Kenya and European Union (EU) have inked an Economic Partnership Agreement (EPA) that seeks to grant Kenya’s exports duty-free status and unhindered access to the European bloc.

The momentous signing ceremony took place at State House, Nairobi, in a process overseen by President William Ruto and European Commission President Ursula von der Leyen.

The EPA has been hailed as the most ambitious trade agreement ever inked by the EU with a developing country, and is expected to set new benchmarks in sustainability provisions.

The deal tackles climate and environmental protection, labour rights and gender equality among others towards a more equitable and environmentally responsible trading bond.

EU is Kenya's primary export destination and the second-largest trading partner and the EPA is set to amplify bilateral trade opportunities with Kenya anticipated to reap mega benefits.

The total bilateral trade between the EU and Kenya increased by 27 per cent in 2018 to €3.3 billion (Sh555.5 billion) in 2022, according to records from both Kenya Government and EU.

When it comes into force, the EPA will grant businesses in Kenya and exporters unrestrained access to the EU market, fostering increased economic activity.

Furthermore, the agreement is expected to encourage EU investment in Kenya, providing a foundation of legal certainty and stability.

Recognizing Kenya's role as a sustainability leader on the African continent, the EPA aligns with the nation's commitment to climate change initiatives.

Kenya, along with the EU, co-leads the Coalition of Trade Ministers on Climate, showcasing a shared dedication to environmental responsibility.

The agreement embodies the EU's new approach to trade and sustainable development, marking a significant milestone in its trade relations with developing nations.
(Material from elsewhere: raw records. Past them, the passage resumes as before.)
(* ===== verification/PageOptimal.v ===== *)
(** * OPTIMAL: evicting the page used farthest in the future is optimal

    [exchange] compares two caches that differ in one page: the run of one can
    be followed by the other with at most one more fault, and with no more
    faults when the page it has is used first.  It gives that the choice of
    [find_farthest_aft_idx] never costs a fault against any other run of
    demand paging ([optimal_ok]). *)
From S2P Require Export PageSafe.

Module Opt.
Import Page Algos Spec Skel Safe.

(** The number of references before the next use of [p]; the length of the
    string when there is none. *)
Fixpoint next_use (w : list Z) (p : Z) : nat :=
  match w with
  | [] => 0
  | r :: w => if decide (p = r) then 0 else S (next_use w p)
  end.

Lemma next_use_le w p : next_use w p <= length w.
Proof. induction w as [|r w IH]; cbn; [lia|]. case_decide; lia. Qed.

(** ** The exchange argument *)

Lemma size_swap (C : gset Z) r v : r ∉ C -> v ∈ C -> size ({[r]} ∪ C ∖ {[v]}) = size C.
Proof.
  intros Hr Hv. rewrite size_union, size_singleton by set_solver.
  rewrite size_difference, size_singleton by set_solver.
  assert (size C <> 0) by (rewrite size_non_empty_iff; set_solver). lia.
Qed.

Lemma exchange k w : forall C x y n S',
  x ∉ C -> y ∉ C -> x <> y -> k <= S (size C) ->
  dsteps k w ({[x]} ∪ C) n S' ->
  exists n' S'', dsteps k w ({[y]} ∪ C) n' S'' /\ n' <= S n /\
    (next_use w y <= next_use w x -> n' <= n).
Proof.
  induction w as [|r w IH]; intros C x y n S' Hx Hy Hxy Hk Hrun.
  { inversion Hrun; subst. eexists 0, _. split_and!; [constructor|lia|lia]. }
  inversion Hrun as [|? ? T c S1 m S2 Hs Hr]; subst. clear Hrun.
  assert (HszT : size ({[x]} ∪ C) = S (size C)) by (by rewrite size_union, size_singleton by set_solver).
  assert (HszT' : size ({[y]} ∪ C) = S (size C)) by (by rewrite size_union, size_singleton by set_solver).
  inversion Hs as [T Hin|T Hin Hlt|T v Hin Hge Hv]; subst; [|lia|].
  - destruct (decide (r = x)) as [->|Hrx].
    + exists (1 + m), S'. split_and!; [|lia|].
      * eapply dsteps_cons; [apply (dstep_evict k x _ y); set_solver by lia|].
        replace ({[x]} ∪ ({[y]} ∪ C) ∖ {[y]}) with ({[x]} ∪ C) by set_solver. done.
      * cbn. rewrite decide_False by congruence. rewrite decide_True by done. lia.
    + assert (HrC : r ∈ C) by set_solver. assert (r <> y) by set_solver.
      destruct (IH C x y m S') as (n' & S'' & Hn & H1 & H2); [done..|].
      exists (0 + n'), S''. split_and!; [|lia|].
      * eapply dsteps_cons; [apply dstep_hit; set_solver|done].
      * cbn. rewrite !decide_False by congruence. intros. apply H2. lia.
  - assert (HrC : r ∉ C) by set_solver. assert (Hrx : r <> x) by set_solver.
    destruct (decide (r = y)) as [->|Hry].
    + (* the second cache hits *)
      destruct (decide (v = x)) as [->|Hvx].
      * exists (0 + m), S'. split_and!; [|lia|lia].
        eapply dsteps_cons; [apply dstep_hit; set_solver|].
        replace ({[y]} ∪ ({[x]} ∪ C) ∖ {[x]}) with ({[y]} ∪ C) in Hr by set_solver. done.
      * assert (HvC : v ∈ C) by set_solver.
        replace ({[y]} ∪ ({[x]} ∪ C) ∖ {[v]}) with ({[x]} ∪ ({[y]} ∪ C ∖ {[v]})) in Hr by set_solver.
        destruct (IH ({[y]} ∪ C ∖ {[v]}) x v m S') as (n' & S'' & Hn & H1 & H2);
          [set_solver|set_solver|done|rewrite size_swap by done; lia|done|].
        exists (0 + n'), S''. split_and!; [|lia|lia].
        eapply dsteps_cons; [apply dstep_hit; set_solver|].
        replace ({[v]} ∪ ({[y]} ∪ C ∖ {[v]})) with ({[y]} ∪ C) in Hn; [done|].
        apply set_eq. intros z. destruct (decide (z = v)); set_solver.
    + destruct (decide (v = x)) as [->|Hvx].
      * exists (1 + m), S'. split_and!; [|lia|lia].
        eapply dsteps_cons; [apply (dstep_evict k r _ y); [set_solver|lia|set_solver]|].
        replace ({[r]} ∪ ({[y]} ∪ C) ∖ {[y]}) with ({[r]} ∪ ({[x]} ∪ C) ∖ {[x]}) by set_solver.
        done.
      * assert (HvC : v ∈ C) by set_solver.
        replace ({[r]} ∪ ({[x]} ∪ C) ∖ {[v]}) with ({[x]} ∪ ({[r]} ∪ C ∖ {[v]})) in Hr by set_solver.
        destruct (IH ({[r]} ∪ C ∖ {[v]}) x y m S') as (n' & S'' & Hn & H1 & H2);
          [set_solver|set_solver|done|rewrite size_swap by done; lia|done|].
        exists (1 + n'), S''. split_and!; [|lia|].
        -- eapply dsteps_cons; [apply (dstep_evict k r _ v); [set_solver|lia|set_solver]|].
           replace ({[r]} ∪ ({[y]} ∪ C) ∖ {[v]}) with ({[y]} ∪ ({[r]} ∪ C ∖ {[v]})) by set_solver.
           done.
        -- cbn. rewrite !decide_False by congruence. intros. apply le_n_S, H2. lia.
Qed.

(** Evicting the page used last keeps a run that is at least as good. *)
Lemma evict_farthest k r w R n S' b :
  dsteps k (r :: w) R n S' -> r ∉ R -> k <= size R -> b ∈ R ->
  (forall p, p ∈ R -> next_use w p <= next_use w b) ->
  exists n' S'', dsteps k w ({[r]} ∪ R ∖ {[b]}) n' S'' /\ S n' <= n.
Proof.
  intros Hrun Hr Hk Hb Hfar.
  inversion Hrun as [|? ? T c S1 m S2 Hs Hw]; subst.
  inversion Hs as [T Hin|T Hin Hlt|T v Hin Hge Hv]; subst; [done|lia|].
  destruct (decide (v = b)) as [->|Hvb]; [exists m, S'; auto|].
  destruct (exchange k w ({[r]} ∪ R ∖ {[b]} ∖ {[v]}) b v m S') as (n' & S'' & Hn & _ & Hle).
  - set_solver.
  - set_solver.
  - done.
  - rewrite size_swap; [|set_solver|set_solver].
    rewrite size_difference, size_singleton by set_solver. lia.
  - replace ({[b]} ∪ ({[r]} ∪ R ∖ {[b]} ∖ {[v]})) with ({[r]} ∪ R ∖ {[v]}); [done|].
    apply set_eq. intros z. destruct (decide (z = b)); set_solver.
  - exists n', S''. split; [|apply le_n_S, Hle, Hfar; done].
    replace ({[r]} ∪ R ∖ {[b]}) with ({[v]} ∪ ({[r]} ∪ R ∖ {[b]} ∖ {[v]})); [done|].
    apply set_eq. intros z. destruct (decide (z = v)); set_solver.
Qed.

(** ** Victim selection of [optimal] *)
Section Victim.
Context (g : glob) (Hg : wf_glob g).

Lemma aft_scan_spec p n j :
  j + n = ref_num g -> aft_scan g p j n = Ret (j + next_use (drop j (refs g)) p).
Proof.
  revert j. induction n as [|n IH]; intros j Hj; cbn [aft_scan].
  - rewrite drop_ge by (rewrite (length_refs g Hg); lia). cbn. by rewrite Nat.add_0_r.
  - destruct (refs_lookup g Hg j) as (r & Hr & -> & Hrf & _); [lia|]. cbn [mbind outcome_bind].
    rewrite (drop_S _ _ _ Hrf). cbn [next_use]. case_decide; [by rewrite Nat.add_0_r|].
    rewrite IH by lia. f_equal. lia.
Qed.

(** What the outer loop has found among the first [i] frames. *)
Definition best_so_far (start : nat) (pf : list Z) (i max : nat) (max_idx : Z) : Prop :=
  let nu j := next_use (drop start (refs g)) (default 0%Z (pf !! j)) in
  (max_idx = (-1)%Z /\ max = start /\ forall j, j < i -> nu j = 0) \/
  (exists m, m < i /\ max_idx = Z.of_nat m /\ max = start + nu m /\ forall j, j < i -> nu j <= nu m).

Lemma find_farthest_aft_loop_spec start pf i n max max_idx :
  start <= ref_num g -> i + n <= length pf -> 0 < i + n ->
  best_so_far start pf i max max_idx ->
  exists v, find_farthest_aft_loop g start pf i n max max_idx = Ret (Z.of_nat v) /\ v < i + n /\
    forall j, j < i + n ->
      next_use (drop start (refs g)) (default 0%Z (pf !! j)) <=
      next_use (drop start (refs g)) (default 0%Z (pf !! v)).
Proof.
  revert i max max_idx. induction n as [|n IH]; intros i max max_idx Hst Hlen Hpos Hbest;
    cbn [find_farthest_aft_loop].
  - rewrite Nat.add_0_r in *. destruct Hbest as [(-> & _ & Hz)|(m & Hm & -> & _ & Hmax)].
    + exists 0. split_and!; [done|lia|]. intros j Hj. rewrite Hz by done. lia.
    + exists m. rewrite decide_False by lia. auto.
  - destruct (rd_lt pf i) as (p & Hp & ->); [lia|]. cbn [mbind outcome_bind].
    rewrite aft_scan_spec by lia. cbn [mbind outcome_bind].
    pose proof (next_use_le (drop start (refs g)) p) as Hle.
    rewrite length_drop, (length_refs g Hg) in Hle.
    set (nu := next_use (drop start (refs g)) p) in *.
    destruct (decide (start + nu = ref_num g)) as [Heq|Hne].
    + exists i.
      split_and!; [by repeat case_decide|lia|].
      intros j Hj. rewrite Hp. cbn. fold nu. pose proof (next_use_le (drop start (refs g)) (default 0%Z (pf !! j))) as H1.
      rewrite length_drop, (length_refs g Hg) in H1. lia.
    + rewrite decide_True by lia.
      assert (Hb : let '(max', idx') := if decide (max < start + nu) then (start + nu, Z.of_nat i)
                   else (max, max_idx) in best_so_far start pf (S i) max' idx').
      { case_decide as Hd.
        - right. exists i. rewrite Hp. cbn. fold nu. split_and!; [lia|done|done|].
          intros j Hj. destruct (decide (j = i)) as [->|]; [rewrite Hp; cbn; fold nu; lia|].
          destruct Hbest as [(_ & -> & Hz)|(m & Hm & _ & -> & Hmax)];
            [rewrite Hz by lia; lia|]. specialize (Hmax j ltac:(lia)). lia.
        - destruct Hbest as [(-> & -> & Hz)|(m & Hm & -> & -> & Hmax)].
          + left. split_and!; [done|done|]. intros j Hj.
            destruct (decide (j = i)) as [->|]; [rewrite Hp; cbn; fold nu; lia|]. apply Hz. lia.
          + right. exists m. split_and!; [lia|done|done|]. intros j Hj.
            destruct (decide (j = i)) as [->|]; [rewrite Hp; cbn; fold nu; lia|]. apply Hmax. lia. }
      destruct (if decide (max < start + nu) then _ else _) as [max' idx'].
      destruct (IH (S i) max' idx') as (v & Hv & Hlt & Hfar); [lia|lia|lia|done|].
      exists v. split_and!; [done|lia|]. intros j Hj. apply Hfar. lia.
Qed.

(** The invariant against a competing run that faults [N] times: what is left
    of the string can be served from the current frames within the budget. *)
Definition opt_J (N : nat) (i : nat) (pf : list Z) (faults occ : nat) (_ : unit) : Prop :=
  exists m S', dsteps (pf_num g) (drop i (refs g)) (list_to_set (take occ pf)) m S' /\
    faults + m <= N.

Lemma optimal_ok N : PolicyOk g (optimal_policy g) (opt_J N).
Proof.
  pose proof (wf_pf _ Hg) as Hk. constructor; cbn.
  - intros i f [] r h Hf (m & S' & Hm & Hle) Hr Hh Hp. rewrite (drop_S _ _ _ Hr) in Hm.
    assert (r ∈ (list_to_set (resident f) : gset Z)) as Hin.
    { apply elem_of_list_to_set, elem_of_resident. eauto. }
    inversion Hm as [|? ? T c S1 n S2 Hs Hw]; subst.
    inversion Hs; subst; [|done|done]. exists n, S'. auto.
  - intros i f [] r Hf (m & S' & Hm & Hle) _ Hr Hin Hlt. rewrite (drop_S _ _ _ Hr) in Hm.
    pose proof (size_resident g _ _ Hf) as Hsz. unfold resident in *. pose proof (fo_len _ _ _ Hf).
    inversion Hm as [|? ? T c S1 n S2 Hs Hw]; subst.
    inversion Hs; subst; [by rewrite elem_of_list_to_set in *| |lia]. exists n, S'. split; [|lia].
    erewrite take_S_r by (apply list_lookup_insert_eq; lia).
    rewrite take_insert_ge, list_to_set_app_L by lia.
    replace (list_to_set (take (occupied f) (page_frame f)) ∪ list_to_set [data r])
      with ({[data r]} ∪ list_to_set (take (occupied f) (page_frame f)) : gset Z) by set_solver.
    done.
  - intros i f [] r Hf (m & S' & Hm & Hle) _ Hr Hin Hocc. rewrite (drop_S _ _ _ Hr) in Hm.
    pose proof (size_resident g _ _ Hf) as Hsz. pose proof (fo_len _ _ _ Hf) as Hlen.
    pose proof (fo_nodup _ _ _ Hf) as Hnd. unfold resident in *.
    rewrite take_ge in Hm, Hsz, Hnd by lia.
    apply lookup_lt_Some in Hr as Hi. rewrite (length_refs g Hg) in Hi.
    destruct (find_farthest_aft_loop_spec (i + 1) (page_frame f) 0 (pf_num g) (i + 1) (-1)%Z)
      as (v & Hv & Hvk & Hfar); [lia|lia|lia|left; split_and!; [done|done|lia]|].
    unfold find_farthest_aft_idx. rewrite Hv. cbn. rewrite Nat2Z.id.
    split; [done|]. destruct (lookup_lt_is_Some_2 (page_frame f) v) as [b Hb]; [lia|].
    destruct (evict_farthest _ _ _ _ _ _ b Hm) as (n' & S'' & Hn & Hle').
    + by rewrite elem_of_list_to_set.
    + lia.
    + apply elem_of_list_to_set, list_elem_of_lookup. eauto.
    + intros p Hp. apply elem_of_list_to_set, list_elem_of_lookup in Hp as [j Hj].
      specialize (Hfar j). rewrite Hb, Hj, Nat.add_1_r in Hfar. apply Hfar.
      apply lookup_lt_Some in Hj. lia.
    + exists n', S''. split; [|lia].
      rewrite take_ge by (rewrite length_insert; lia). by rewrite (insert_set _ _ b).
Qed.
End Victim.
End Opt.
The meticulously crafted EPA takes into consideration Kenya's development needs by allowing a gradual opening of its market over an extended period.

Special provisions safeguarding agriculture, food security, and infant industries have been incorporated, ensuring a balanced approach that supports the nation's economic growth.

European Commission President Ursula von der Leyen expressed the significance of the agreement, stating, "Kenya is a key partner for the European Union in Africa. The new Economic Partnership Agreement will boost bilateral trade even further, support investments and create good jobs in Kenya."

Following seven months of consultations, both sides came up with and signed an initial document in June, which was later approved by the European Union Council last week.

The newly signed EPA is now scheduled to be scrutinized by the Kenyan parliament while it is also transmitted to the European Union Parliament for approval before actualization.

Once it comes into force, the milestone EPA will enhance EU-Kenya relations and open the door for other East African Community (EAC) nations to join the agreement in the future.

"This agreement that we are signing today leaves the door open, and I say, wide open, for our EAC partners to join," intimated President William Ruto. 

The EU is an economic and political union of 27 countries and operates a single market which allows free movement of goods, capital, services and people between member states.

“Today's agreement heralds a new dawn where Kenyan goods gain immediate duty-and quota-free access to the European market. Over time, European goods will also gain preferential access to the Kenyan market,” said Investments, Trade and Industry Cabinet Secretary Rebecca Miano.

Kenya mainly exports tea, coffee, flowers, fruits and vegetables to EU, accounting for 21 per cent of its total exports while it purchases machinery, pharmaceuticals and other chemicals from EU.